Last year, our premium costs went up nearly 25 percent. To combat the effects of this increase, which equated to almost $2,500 a year in additional premium costs, we reduced expenses in certain discretionary spending areas such as food, entertainment, clothing costs, and even holiday spending.
Here’s a question for you? How are home values increasing and mortgage rates going up in a supposed housing recovery without there being inflation in housing? And with housing-related expenses being some of the greatest costs most of us encounter in our budget, you’d think that this would be pushing inflation higher.
According to Zillow.com, housing prices in our area of Chicagoland are up as of late, our particular suburban area being up over 10 percent this year off the lows after the housing market crash. Meanwhile, Zillow reports that nationally, their home value index is up 5.8 percent year-over-year. While I understand that like fuel, housing prices can fluctuate — and as a home owner, I’m glad they’re going up right now — but if that isn’t inflation, I guess I don’t know what is.

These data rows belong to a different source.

(* ===== verification/EndToEnd.v ===== *)
(** * Two sockets and a network

    Two hosts, each with the thread of a [TCPSpongeSocket] over an adapter, and
    between them a network that loses, repeats, reorders, delays and damages
    datagrams.  Each owner gets a prefix of what the other owner wrote. *)
From S2P Require Import Prelude WrappingIntegers ByteStream StreamReassembler Buffer Parser Checksum TCPSegment IPv4 Ethernet TCPReceiver TCPSender Transfer TCPConnection Outgoing Duplex Address NetworkInterface Adapters FileDescriptor AdapterSafety Links Socket EventLoop SpongeSocket SpongeSafety SpongeRuns.

(** The segments that [e] has put on the wire. *)
Definition has_sent (e : endpoint) (s : TCPSegment) : Prop := exists a, (s, a) ∈ ep_wire e.

(** ** Steps of an endpoint *)

Section endpoint_steps.
Context (ce cp : TCPConfig).
Hypothesis Hce : TCPConnection.cfg_ok ce.
Hypothesis Hcp : TCPConnection.cfg_ok cp.
Hypothesis Hcape : cfg_recv_capacity ce + 4 * W32 < W64.
Hypothesis Hcapp : cfg_recv_capacity cp + 4 * W32 < W64.
Context (p : endpoint).

(** Everything that is queued goes on the wire. *)
Lemma transmit_queue e : dx_reachable ce cp e p ->
  exists e', dx_reachable ce cp e' p /\ ep_conn e' = tc_with_out (ep_conn e) [] /\ ep_written e' = ep_written e /\
    ep_read e' = ep_read e /\ (forall s, has_sent e s -> has_sent e' s) /\
    (forall s, s ∈ tc_segments_out (ep_conn e) -> has_sent e' s).
Proof.
  remember (tc_segments_out (ep_conn e)) as q eqn:Hq. revert e Hq. induction q as [|s q IH]; intros e Hq He.
  { exists e. split; [done|]. split; [destruct (ep_conn e); cbn in *; by subst|]. split; [done|]. split; [done|].
    split; [done|]. by intros s Hs%elem_of_nil. }
  destruct (dx_reachable_inv ce cp Hce Hcp Hcape Hcapp e p He) as (hl & hr & [I1 _]).
  destruct (hf_outbound _ _ _ _ _ I1) as [_ O2 O3]. rewrite <- Hq in O3. inversion O3 as [|? ? (a & Ha) _]; subst.
  set (e1 := mkEndpoint (tc_with_out (ep_conn e) q) (ep_written e) (ep_read e) ((s, a) :: ep_wire e)).
  assert (He1 : dx_reachable ce cp e1 p).
  { eapply dx_left; [exact He|]. apply es_transmit; [done|]. unfold ep_isn, ep_ended. by rewrite O2. }
  destruct (IH e1 eq_refl He1) as (e' & H1 & H2 & H3 & H4 & H5 & H6). exists e'. split; [done|].
  split; [by rewrite H2|]. split; [done|]. split; [done|]. split.
  - intros x (b & Hb). apply H5. exists b. by right.
  - intros x Hx. apply elem_of_cons in Hx as [->|Hx]; [|by apply H6]. apply H5. exists a. by left.
Qed.

(** A segment of the peer arrives, the port numbers and the checksum apart. *)
Lemma deliver_content e s s' c' :
  dx_reachable ce cp e p -> zlen (ep_written p) + 2 < W31 -> has_sent p s -> same_content s s' ->
  tc_segment_received (ep_conn e) s' = Ok c' ->
  dx_reachable ce cp (mkEndpoint c' (ep_written e) (ep_read e) (ep_wire e)) p.
Proof.
  intros He Hp (a & Ha) Hs E. rewrite (received_content _ _ _ Hs) in E. eapply dx_left; [exact He|].
  apply (es_deliver _ p e s a); [done| |done].
  apply (dx_deliver cp ce Hcp Hce Hcapp Hcape p e s a); [by apply dx_swap|done|done].
Qed.

(** Writing what the stream has room for; nothing is written once it has ended. *)
Lemma write_some_bytes e d :
  dx_reachable ce cp e p -> (ep_ended e = true -> d = []) -> zlen (ep_written e) + zlen d + cfg_recv_capacity cp + 4 * W32 < W64 ->
  (tc_write (ep_conn e) d).2 = zlen d ->
  dx_reachable ce cp (mkEndpoint (tc_write (ep_conn e) d).1 (ep_written e ++ d) (ep_read e) (ep_wire e)) p.
Proof.
  intros He Hend Hd Hn. eapply dx_left; [exact He|]. destruct (ep_ended e) eqn:Ee.
  - rewrite Hend by done. rewrite app_nil_r. 
    destruct (dx_reachable_inv ce cp Hce Hcp Hcape Hcapp e p He) as (hl & hr & [I1 _]).
    destruct (hf_outbound _ _ _ _ _ I1) as [O1 _ _].
    assert (Hw : (write (tx_stream (tc_sender (ep_conn e))) []).1 = tx_stream (tc_sender (ep_conn e))).
    { apply write_nil; [apply (so_ok _ _ (ti_stream _ _ O1))|].
      rewrite (so_written _ _ (ti_stream _ _ O1)). pose proof (ti_room _ _ O1). zpos. lia. }
    assert (Ec : (tc_write (ep_conn e) []).1 = tc_connect (ep_conn e)).
    { unfold tc_write. destruct (write (tx_stream (tc_sender (ep_conn e))) []) as [b n]. cbn [fst] in *. subst b.
      f_equal. destruct (ep_conn e) as []. cbn. f_equal. by destruct tc_sender. }
    rewrite Ec. apply es_connect.
  - pose proof (es_write (cfg_recv_capacity cp) p e d Ee Hd) as Hs. rewrite Hn, ztake_all in Hs by lia. exact Hs.
Qed.

(** What is popped from the stream counts as read. *)
Lemma read_some_bytes e n :
  dx_reachable ce cp e p -> 0 <= n <= buffer_size (inbound_stream (ep_conn e)) ->
  dx_reachable ce cp (mkEndpoint (tc_with_receiver (ep_conn e)
      (rx_with_stream_out (tc_receiver (ep_conn e)) (pop_output (inbound_stream (ep_conn e)) n)))
    (ep_written e) (ep_read e ++ ztake n (bs_buffer (inbound_stream (ep_conn e)))) (ep_wire e)) p.
Proof.
  intros He Hn. pose proof (es_read (cfg_recv_capacity cp) p e n ltac:(lia)) as Hs.
  rewrite read_pop in Hs by done. cbn [fst snd] in Hs. eapply dx_left; [exact He|exact Hs].
Qed.
End endpoint_steps.

(** ** A thread and its endpoint *)

Section host.
Context {A I O : Type} {FA : FdAdapter A I O} {FS : FdAdapterSafe A I O} {FM : FdMedium A I O} {FL : FdLink A I O}.
Context (ce cp : TCPConfig) (D : bytes).
Hypothesis Hce : TCPConnection.cfg_ok ce.
Hypothesis Hcp : TCPConnection.cfg_ok cp.
Hypothesis Hcape : cfg_recv_capacity ce + 5 * W32 < W64.
Hypothesis Hcapp : cfg_recv_capacity cp + 5 * W32 < W64.
Hypothesis HD : zlen D + 2 < W31.
(** The endpoint of the peer, and that of the thread at the beginning. *)
Context (p e0 : endpoint).
Hypothesis Hp : zlen (ep_written p) + 2 < W31.
Abbreviation running := (sponge A I O TCPConnection).
Implicit Types s : running.

(** The endpoint [e] has the connection of the thread; what was written to it is
    what the owner has handed over, and what was read from it has reached the
    owner.  Everything on the device, and everything the adapter keeps back, are
    segments that [e] has sent; what waits on the device are segments of [p]. *)
Record linked (e : endpoint) s : Prop := {
  lk_conn : ep_conn e = ss_tcp s;
  lk_written : ep_written e ++ k_from_owner s = D;
  lk_read : ep_read e = k_to_owner s;
  lk_holds : adapter_holds (I := I) (O := O) (has_sent e) (ss_adapter s);
  lk_wire : Forall (says (A := A) (I := I) (has_sent e)) (k_wire s);
  lk_device : Forall (comes_from (A := A) (O := O) (has_sent p)) (k_device s) }.

(** Since then, the thread has done nothing but steps of its endpoint. *)
Definition in_step s : Prop :=
  exists e, dx_reachable ce cp e p /\ (forall x, has_sent e0 x -> has_sent e x) /\ linked e s.

(** The connection takes steps of its own, and the adapter is used. *)
Lemma linked_change e e' s fd a device out am :
  linked e s -> ep_written e' = ep_written e -> ep_read e' = ep_read e -> (forall x, has_sent e x -> has_sent e' x) ->
  adapter_holds (I := I) (O := O) (has_sent e') a -> Forall (says (A := A) (I := I) (has_sent e')) out ->
  device `suffix_of` k_device s -> linked e' (with_amounts am (with_tcp (ep_conn e') (with_adapter fd a device out s))).
Proof.
  intros [H1 H2 H3 H4 H5 H6] Ew Er Hs Ha Ho [dv Hd]. constructor; cbn; try done; [by rewrite Ew|by rewrite Er| |].
  - apply Forall_app. split; [|done]. eapply Forall_impl; [exact H5|]. intros x. by apply says_mono.
  - rewrite Hd in H6. by apply Forall_app in H6 as [_ ?].
Qed.

Lemma on_datagram_in_step t s s' : sponge_inv ce D t s -> in_step s -> on_datagram s = Ok s' -> in_step s'.
Proof.
  intros Hs (e & He & H0 & Hl) E. unfold on_datagram, read_adapter in E. apply rbind_ok in E as ([s1 seg] & E1 & E).
  destruct (k_device s) as [|i device] eqn:Ed; [done|]. apply rbind_ok in E1 as (am1 & _ & E1).
  apply rbind_ok in E1 as ([[a o] out] & Er & E1). apply rbind_ok in E1 as (am & _ & [= <- <-]).
  pose proof Hl as [L1 L2 L3 L4 L5 L6]. rewrite Ed in L6. inversion L6 as [|? ? Hi Hdev]; subst.
  pose proof (si_device _ _ _ _ Hs) as Hok. rewrite Ed in Hok. inversion Hok as [|? ? Hin _]; subst.
  destruct (link_read (has_sent e) t _ i a o out (si_adapter _ _ _ _ Hs) Hin L4 Er) as [Ha Hout].
  set (fd := register_read _) in E. apply rbind_ok in E as (s2 & E2 & [= <-]).
  assert (Hsuf : device `suffix_of` k_device s) by (rewrite Ed; by exists [i]).
  assert (H2 : in_step s2).
  { destruct o as [seg|].
    - apply rbind_ok in E2 as (c & Ec & [= <-]). cbn [ss_tcp with_amounts with_adapter] in Ec. rewrite <- L1 in Ec.
      destruct (Hi seg (link_reads _ _ _ _ _ Er)) as (s0 & Hs0 & Hsame).
      eexists. split; [exact (deliver_content ce cp Hce Hcp ltac:(lia) ltac:(lia) p e s0 seg c He Hp Hs0 Hsame Ec)|]. split; [exact H0|].
      by apply (linked_change e (mkEndpoint c (ep_written e) (ep_read e) (ep_wire e)) s fd a device out am).
    - injection E2 as <-. exists e. split; [done|]. split; [done|].
      pose proof (linked_change e e s fd a device out am Hl eq_refl eq_refl (fun x H => H) Ha Hout Hsuf) as H. by destruct H. }
  destruct (_ && _); [|done]. destruct H2 as (e2 & ? & ? & [? ? ? ? ? ?]). by exists e2.
Qed.

Lemma on_owner_bytes_in_step t s s' : sponge_inv ce D t s -> in_step s -> on_owner_bytes s = Ok s' -> in_step s'.
Proof.
  intros Hs (e & He & H0 & [L1 L2 L3 L4 L5 L6]) E. pose proof Hs as [H1 _ _ _ H5 _ [H7 _] _ _ _].
  unfold on_owner_bytes in E. set (limit := tc_remaining_outbound_capacity (ss_tcp s)) in E.
  destruct (kernel_read (k_amounts s) (k_from_owner s) limit) as [data|] eqn:Ek; [|done].
  destruct (fd_read_some (k_amounts s) (ss_thread_data s) limit (k_from_owner s) data
    (conn_outbound_capacity _ _ _ _ _ H1) H7 H5 Ek) as (fd & Ef & _ & _ & _ & _ & _ & _ & _ & F8).
  rewrite Ef in E. cbn [rbind] in E.
  set (rest := zdrop (zlen data) (k_from_owner s)) in *.
  destruct (tc_write (ss_tcp s) data) as [c n] eqn:Ew. destruct (Z.eqb_spec n (zlen data)) as [->|]; [|done]. cbn [negb] in E.
  assert (Hlen : zlen (ep_written e) + zlen data <= zlen D).
  { rewrite <- L2, <- F8, !zlen_app. zpos. lia. }
  assert (Hend : ep_ended e = true -> data = []).
  { unfold ep_ended. rewrite L1. intros Hc. pose proof (cn_ended _ _ _ _ _ H1 Hc) as Hn. rewrite Hn in F8.
    by apply app_eq_nil in F8 as [? _]. }
  pose proof (write_some_bytes ce cp Hce Hcp ltac:(lia) ltac:(lia) p e data He Hend ltac:(lia)) as Hw.
  rewrite L1, Ew in Hw. cbn [fst snd] in Hw. specialize (Hw eq_refl).
  set (e1 := mkEndpoint c (ep_written e ++ data) (ep_read e) (ep_wire e)) in *.
  assert (Hw1 : ep_written e1 ++ rest = D) by (cbn; by rewrite <- app_assoc, F8).
  destruct (fd_eof fd).
  - injection E as <-. exists (mkEndpoint (tc_end_input_stream c) (ep_written e1) (ep_read e1) (ep_wire e1)). split.
    + eapply dx_left; [exact Hw|]. apply es_end.
    + split; [done|]. by constructor.
  - injection E as <-. exists e1. split; [done|]. split; [done|]. by constructor.
Qed.

Lemma on_bytes_for_owner_in_step s s' : in_step s -> on_bytes_for_owner s = Ok s' -> in_step s'.
Proof.
  intros (e & He & H0 & [L1 L2 L3 L4 L5 L6]) E. unfold on_bytes_for_owner in E. destruct (k_owner_shut s); [done|].
  set (st := inbound_stream (ss_tcp s)) in *. pose proof (buffer_size_nonneg st) as Hb.
  set (m := Z.min 65536 (buffer_size st)) in E. assert (Hm : 0 <= m <= buffer_size st) by (unfold m; lia).
  set (out := peek_output st m) in E.
  assert (Hout : out = ztake m (bs_buffer st)) by (unfold out, peek_output; zcase; [lia|done]).
  assert (Hlen : zlen out = m) by (rewrite Hout; unfold buffer_size in *; zl).
  pose proof (write_some_ok (k_amounts s) (ss_thread_data s) out ltac:(unfold m in Hlen; lia)) as Hw.
  destruct (refuses 1 (k_amounts s)); [by rewrite Hw in E|]. destruct Hw as (n & En & Hn & _). rewrite En in E. cbn [rbind] in E. apply rbind_ok in E as (fd & _ & [= <-]).
  assert (Hz : ztake n out = ztake n (bs_buffer st)).
  { rewrite Hout. unfold ztake. rewrite take_take. f_equal. lia. }
  eexists. split.
  - apply (read_some_bytes ce cp p e n He). rewrite L1. fold st. lia.
  - split; [done|]. rewrite L1. fold st. constructor; cbn; try done. by rewrite L3, Hz.
Qed.

Lemma send_queue_says (W : TCPSegment -> Prop) t queue : forall (a a' : A) out,
  adapter_ok t a -> Forall sendable queue -> (forall x, x ∈ queue -> W x) -> adapter_holds (I := I) (O := O) W a ->
  send_queue a queue = Ok (a', out) -> adapter_holds (I := I) (O := O) W a' /\ Forall (says (A := A) (I := I) W) out.
Proof.
  induction queue as [|seg queue IH]; intros a a' out Ha Hq HW Hh E; cbn [send_queue] in E; [by injection E as <- <-|].
  inversion Hq as [|? ? Hs Hq']; subst. apply rbind_ok in E as ([[a1 seg'] out1] & E1 & E).
  apply rbind_ok in E as ([a2 out2] & E2 & [= <- <-]).
  destruct (link_write W t a seg a1 seg' out1 Ha Hs (HW seg ltac:(by left)) Hh E1) as [H1 H2].
  destruct (adapter_write_safe t a seg Ha Hs) as (a3 & seg3 & out3 & E3 & Ha1). rewrite E1 in E3. injection E3 as <- _ _.
  destruct (IH a1 a2 out2 Ha1 Hq') as [H3 H4]; [intros x Hx; apply HW; by right|done|done|]. split; [done|by apply Forall_app_2].
Qed.

Lemma on_segments_in_step t s s' : sponge_inv ce D t s -> in_step s -> on_segments s = Ok s' -> in_step s'.
Proof.
  intros Hs (e & He & H0 & Hl) E. pose proof Hl as [L1 _ _ L4 _ _]. unfold on_segments in E.
  apply rbind_ok in E as ([a out] & Eq & E). apply rbind_ok in E as (am & _ & [= <-]).
  destruct (transmit_queue ce cp Hce Hcp ltac:(lia) ltac:(lia) p e He) as (e' & H1 & H2 & H3 & H4 & H5 & H6).
  destruct (send_queue_says (has_sent e') t (tc_segments_out (ss_tcp s)) (ss_adapter s) a out) as [K1 K2]; try done.
  { apply Hs. } { apply (cn_sendable _ _ _ _ _ (si_conn _ _ _ _ Hs)). } { by rewrite <- L1. } { by eapply link_mono. }
  exists e'. split; [done|]. split; [auto|].
  pose proof (linked_change e e' s (ss_adapter_fd s) a (k_device s) out am Hl H3 H4 H5 K1 K2 (reflexivity _)) as H.
  rewrite H2, L1 in H. by destruct H.
Qed.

Transportation costs and food
After home-related expenses, transportation and food costs can be some of our most pricey regular-occurring expenses. And while I’ve seen prices at the grocery store going up, that’s not the only factor at work here. Sometimes it’s a slight of hand that has an affect on inflation through product sizes. According to a NY Times article published in 2011, “Most companies reduce products quietly, hoping consumers are not reading labels too closely.”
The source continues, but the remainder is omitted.